[Stored data]
(** With the type argument [string[][]] the result is a matrix. *)
Example getResults_streaming_matrix :
  (getResults
     (customFunction "tick" [] None) true
     (Some (parameter "handler"
              (Some (TypeReferenceNode at0 "CustomFunctions.StreamingHandler"
                       (Some [ArrayTypeNode at0 stringArray])))))
     ∅ {| errors := []; javascriptFunctionName := "tick" |} [] []) =
  Return ({| fr_type := Some "string"; fr_dimensionality := Some "matrix" |},
          {| errors := []; javascriptFunctionName := "tick" |}).
Proof. vm_compute. reflexivity. Qed.

(** * Diagnostics about duplicates *)

Lemma prefix_nil (s : string) : String.prefix "" s = true.
Proof. by destruct s. Qed.

Lemma prefix_cons c (p s : string) :
  String.prefix (String c p) (String c s) = String.prefix p s.
Proof. simpl. by destruct (ascii_dec c c). Qed.

Lemma prefix_append (p s : string) : String.prefix p (p +:+ s) = true.
Proof.
  induction p as [|c p IH]; [apply prefix_nil|].
  change (String c p +:+ s) with (String c (p +:+ s)). by rewrite prefix_cons.
Qed.

Lemma prefix_append_assoc (p s t : string) : String.prefix p ((p +:+ s) +:+ t) = true.
Proof.
  induction p as [|c p IH]; [apply prefix_nil|].
  change ((String c p +:+ s) +:+ t) with (String c ((p +:+ s) +:+ t)).
  by rewrite prefix_cons.
Qed.

Lemma prefix_logError (p s : string) position :
  String.prefix p (logError (p +:+ s) position) = true.
Proof.
  destruct position; simpl; [apply prefix_append_assoc | apply prefix_append].
Qed.

Lemma logError_head c s position :
  ∃ rest, logError (String c s) position = String c rest.
Proof. destruct position; simpl; eexists; reflexivity. Qed.

Lemma prefix_cons_ne a b (p s : string) :
  a ≠ b → String.prefix (String a p) (String b s) = false.
Proof. intros Hab. simpl. by destruct (ascii_dec a b). Qed.

Lemma notDuplicate_cons c s :
  c ≠ "D"%char → c ≠ "@"%char → isDuplicateDiagnostic (String c s) = false.
Proof.
  intros HD Hat.
  unfold isDuplicateDiagnostic, duplicateFunctionName, duplicateTagName, duplicateTagId.
  by rewrite !prefix_cons_ne by congruence.
Qed.

Lemma notDuplicate_head c s position :
  c ≠ "D"%char → c ≠ "@"%char →
  isDuplicateDiagnostic (logError (String c s) position) = false.
Proof.
  intros HD Hat. destruct (logError_head c s position) as (rest & ->).
  unfold isDuplicateDiagnostic, duplicateFunctionName, duplicateTagName, duplicateTagId.
  by rewrite !prefix_cons_ne by congruence.
Qed.

Lemma quiet_refl extra : quiet extra extra.
Proof. split; [reflexivity|]. exists []. by rewrite app_nil_r. Qed.

Lemma quiet_trans extra1 extra2 extra3 :
  quiet extra1 extra2 → quiet extra2 extra3 → quiet extra1 extra3.
Proof.
  intros (Hn1 & a1 & He1 & Ha1) (Hn2 & a2 & He2 & Ha2). split; [congruence|].
  exists (a1 ++ a2). rewrite He2, He1, app_assoc. split; [reflexivity|].
  by apply Forall_app.
Qed.

Lemma quiet_pushError extra extra' error :
  quiet extra extra' → isDuplicateDiagnostic error = false →
  quiet extra (pushError extra' error).
Proof.
  intros H Herror. eapply quiet_trans; [exact H|]. split; [reflexivity|].
  exists [error]. split; [reflexivity|]. by apply Forall_singleton.
Qed.

Ltac not_duplicate :=
  first [apply notDuplicate_head; discriminate | apply notDuplicate_cons; discriminate].

Ltac quiet_pushes :=
  repeat (apply quiet_pushError;
          [|first [apply notDuplicate_head; discriminate
                  | destruct_all (option LineAndCharacter); reflexivity
                  | reflexivity]]);
  try apply quiet_refl; try assumption.

Lemma validateId_quiet id position extra : quiet extra (validateId id position extra).
Proof. unfold validateId. repeat case_match; simplify_eq; quiet_pushes. Qed.

Lemma validateName_function_quiet name position extra :
  quiet extra (validateName name position extra "function").
Proof. unfold validateName. repeat case_match; quiet_pushes. Qed.

Lemma getParamType_quiet node extra basic custom :
  quiet extra (getParamType node extra basic custom).2.
Proof. unfold getParamType. repeat case_match; simpl; quiet_pushes. Qed.

Lemma getParameter_quiet parameterItem extra p :
  quiet extra (getParameter parameterItem extra p).2.
Proof.
  unfold getParameter.
  match goal with
  | |- context [getParamType ?n ?x ?b ?c] =>
      pose proof (getParamType_quiet n x b c) as H;
      destruct (getParamType n x b c) as [ptype extra1]
  end.
  simpl in *. eapply quiet_trans; [|exact H].
  repeat case_match; quiet_pushes.
Qed.

Lemma getParameters_quiet parameterItem :
  quiet (ga_extra parameterItem) (getParameters parameterItem).2.
Proof.
  unfold getParameters.
  assert (Hgen : ∀ ps acc extra,
    quiet extra
      (foldl (λ '(parameterMetadata, extra) p,
                let '(pMetadataItem, extra) := getParameter parameterItem extra p in
                (parameterMetadata ++ [pMetadataItem], extra)) (acc, extra) ps).2).
  { induction ps as [|p ps IH]; intros acc extra; simpl; [apply quiet_refl|].
    pose proof (getParameter_quiet parameterItem extra p) as Hp.
    destruct (getParameter parameterItem extra p) as [item extra1]. simpl in Hp.
    eapply quiet_trans; [exact Hp | apply IH]. }
  apply Hgen.
Qed.

Lemma getOptions_quiet func s c i extra : quiet extra (getOptions func s c i extra).2.
Proof.
  unfold getOptions. cbn [snd].
  destruct (isAddressRequired _), (isRequiresParameterAddresses _), (isStreaming _ s),
    (isExcludedFromAutoComplete _), (isVolatile _), (isLinkedEntityLoadService _),
    (hasCapturesCallingObject _), s, c, i; cbn -[logError]; quiet_pushes.
Qed.

Lemma getResults_signature_quiet func s lastParameter info extra basic custom flow extra1 :
  getResults_signature func s lastParameter info extra basic custom = Return (flow, extra1) →
  quiet extra extra1.
Proof.
  unfold getResults_signature. intros H. cbv zeta in H.
  destruct s.
  - destruct lastParameter as [param|]; [|discriminate].
    destruct (p_type param) as [ty|].
    + destruct (typeArgumentsOf ty) as [[|argument [|argument' arguments]]|];
        try (injection H as <- <-; apply quiet_pushError;
             [apply quiet_refl | not_duplicate]).
      match type of H with
      | (if ?c then _ else _) = _ => destruct c
      end.
      * injection H as <- <-. apply quiet_pushError;
          [apply quiet_refl | not_duplicate].
      * pose proof (getParamType_quiet (Some argument) extra basic custom) as Hq.
        destruct (getParamType (Some argument) extra basic custom) as [ptype extra2].
        injection H as <- <-. exact Hq.
    + destruct (paramTypeOf info (p_name param)); [|discriminate].
      injection H as <- <-. apply quiet_refl.
  - destruct (fn_type func) as [type|]; [|injection H as <- <-; apply quiet_refl].
    pose proof (getParamType_quiet (Some (default type (promiseArgument type)))
                  extra basic custom) as Hq.
    destruct (getParamType (Some (default type (promiseArgument type))) extra basic custom)
      as [ptype extra2].
    injection H as <- <-. exact Hq.
Qed.

Lemma getResults_jsDoc_quiet func resultType resultDim extra basic custom r :
  getResults_jsDoc func resultType resultDim extra basic custom = Return r →
  quiet extra r.2.
Proof.
  unfold getResults_jsDoc. intros H.
  destruct (fn_jsDocReturnType func) as [returnType|];
    [|injection H as <-; apply quiet_refl].
  apply bind_Return in H as (extra1 & Hmismatch & H).
  assert (Hquiet1 : quiet extra extra1).
  { destruct (fn_type func) as [type|]; [|injection Hmismatch as <-; apply quiet_refl].
    destruct (negb _); [|injection Hmismatch as <-; apply quiet_refl].
    destruct (fn_name func) as [name|]; [|discriminate].
    injection Hmismatch as <-. apply quiet_pushError;
      [apply quiet_refl | not_duplicate]. }
  eapply quiet_trans; [exact Hquiet1|].
  pose proof (getParamType_quiet (Some (default returnType (promiseArgument returnType)))
                extra1 basic custom) as Hq.
  destruct (getParamType (Some (default returnType (promiseArgument returnType)))
              extra1 basic custom) as [ptype extra2].
  injection H as <-. exact Hq.
Qed.

Lemma getResults_quiet func s lastParameter info extra basic custom r :
  getResults func s lastParameter info extra basic custom = Return r → quiet extra r.2.
Proof.
  unfold getResults. intros H.
  apply bind_Return in H as ([flow extra1] & Hsignature & H).
  apply getResults_signature_quiet in Hsignature.
  destruct flow as [item|[resultType resultDim]].
  - injection H as <-. exact Hsignature.
  - apply bind_Return in H as ([[resultType' resultDim'] extra2] & HjsDoc & H).
    apply getResults_jsDoc_quiet in HjsDoc. injection H as <-.
    eapply quiet_trans; eassumption.
Qed.




(** The diagnostics of a custom function, in order: the duplicate function
    name, diagnostics that are not about duplicates, the duplicate name and
    the duplicate id of the tag. *)
Lemma fnFinalExtra_errors func st extra :
  ∃ added,
    Forall (λ error, isDuplicateDiagnostic error = false) added ∧
    javascriptFunctionName (fnFinalExtra func st extra) = javascriptFunctionName extra ∧
    errors (fnFinalExtra func st extra) =
      errors extra ++ added ++ duplicateTagNameError func st ++ duplicateTagIdError func st.
Proof.
  unfold fnFinalExtra.
  pose proof (getOptions_quiet func (fnStreaming func) (fnCancelable func)
                (fnInvocation func) extra) as H1.
  pose proof (validateId_quiet (fnId func) (Some (fn_pos func))
                (getOptions func (fnStreaming func) (fnCancelable func)
                   (fnInvocation func) extra).2) as H2.
  pose proof (validateName_function_quiet (fnDisplayName func) (Some (fn_pos func))
                (validateId (fnId func) (Some (fn_pos func))
                   (getOptions func (fnStreaming func) (fnCancelable func)
                      (fnInvocation func) extra).2)) as H3.
  destruct (quiet_trans _ _ _ (quiet_trans _ _ _ H1 H2) H3) as (Hname & added & Herrors & Hadded).
  exists added. split; [exact Hadded|].
  unfold duplicateTagNameError, duplicateTagIdError, duplicateTagName, duplicateTagId.
  cbv zeta.
  destruct (checkForDuplicate (metadataFunctionNames st) (fnDisplayName func));
    destruct (checkForDuplicate (metadataFunctionIds st) (fnId func));
    cbn [pushError errors javascriptFunctionName]; rewrite Herrors, Hname;
    (split; [reflexivity|]); rewrite <- ?app_assoc, ?app_nil_r; reflexivity.
Qed.

Lemma customFunction_extra func st r :
  getResults func (fnStreaming func) (fnLast func) (fnTypeInfo func)
    (getParameters (fnParameterItems func st)).2 (basicEnums st) (customEnums st)
    = Return r →
  ∃ added,
    Forall (λ error, isDuplicateDiagnostic error = false) added ∧
    javascriptFunctionName (fnFinalExtra func st r.2) = fnName func ∧
    errors (fnFinalExtra func st r.2) =
      fnErrors func st ++ added ++ duplicateTagNameError func st ++
      duplicateTagIdError func st.
Proof.
  intros Hr. apply getResults_quiet in Hr.
  pose proof (getParameters_quiet (fnParameterItems func st)) as Hp.
  destruct (quiet_trans _ _ _ Hp Hr) as (Hname & added1 & Herrors & Hadded1).
  destruct (fnFinalExtra_errors func st r.2) as (added2 & Hadded2 & Hname2 & Herrors2).
  exists (added1 ++ added2). split; [by apply Forall_app|].
  split; [by rewrite Hname2, Hname|].
  rewrite Herrors2, Herrors. simpl. by rewrite <- !app_assoc.
Qed.

Lemma grows_refl st : grows st st.
Proof. split; reflexivity. Qed.

Lemma grows_trans st1 st2 st3 : grows st1 st2 → grows st2 st3 → grows st1 st3.
Proof. intros [? ?] [? ?]. split; etrans; eassumption. Qed.

Lemma buildFunctions_grows name top node st st' :
  buildFunctions name top node st = Return st' → grows st st'.
Proof.
  destruct node as [e|f children|children]; [by intros [= <-]; apply grows_refl|
                                            |by intros [= <-]; apply grows_refl].
  destruct top; [|by intros [= <-]; apply grows_refl].
  destruct (isCustomFunction (fn_jsDoc f)) eqn:Hcustom.
  - rewrite (buildFunctions_custom _ _ _ _ Hcustom). intros H.
    apply bind_Return in H as (description & _ & H).
    apply bind_Return in H as (r & _ & H). injection H as <-.
    split; simpl; by apply prefix_app_r.
  - rewrite (buildFunctions_plain _ _ _ _ Hcustom). intros [= <-].
    split; simpl; [by apply prefix_app_r | reflexivity].
Qed.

## WHAT THE TASK REQUIRES
Give the exact lines, and only those, from the line containing "apply bind_Return in H as (extra1" through the line containing "Lemma getResults_quiet func" in the entries above.

## ANSWER BELOW
  apply bind_Return in H as (extra1 & Hmismatch & H).
  assert (Hquiet1 : quiet extra extra1).
  { destruct (fn_type func) as [type|]; [|injection Hmismatch as <-; apply quiet_refl].
    destruct (negb _); [|injection Hmismatch as <-; apply quiet_refl].
    destruct (fn_name func) as [name|]; [|discriminate].
    injection Hmismatch as <-. apply quiet_pushError;
      [apply quiet_refl | not_duplicate]. }
  eapply quiet_trans; [exact Hquiet1|].
  pose proof (getParamType_quiet (Some (default returnType (promiseArgument returnType)))
                extra1 basic custom) as Hq.
  destruct (getParamType (Some (default returnType (promiseArgument returnType)))
              extra1 basic custom) as [ptype extra2].
  injection H as <-. exact Hq.
Qed.

Lemma getResults_quiet func s lastParameter info extra basic custom r :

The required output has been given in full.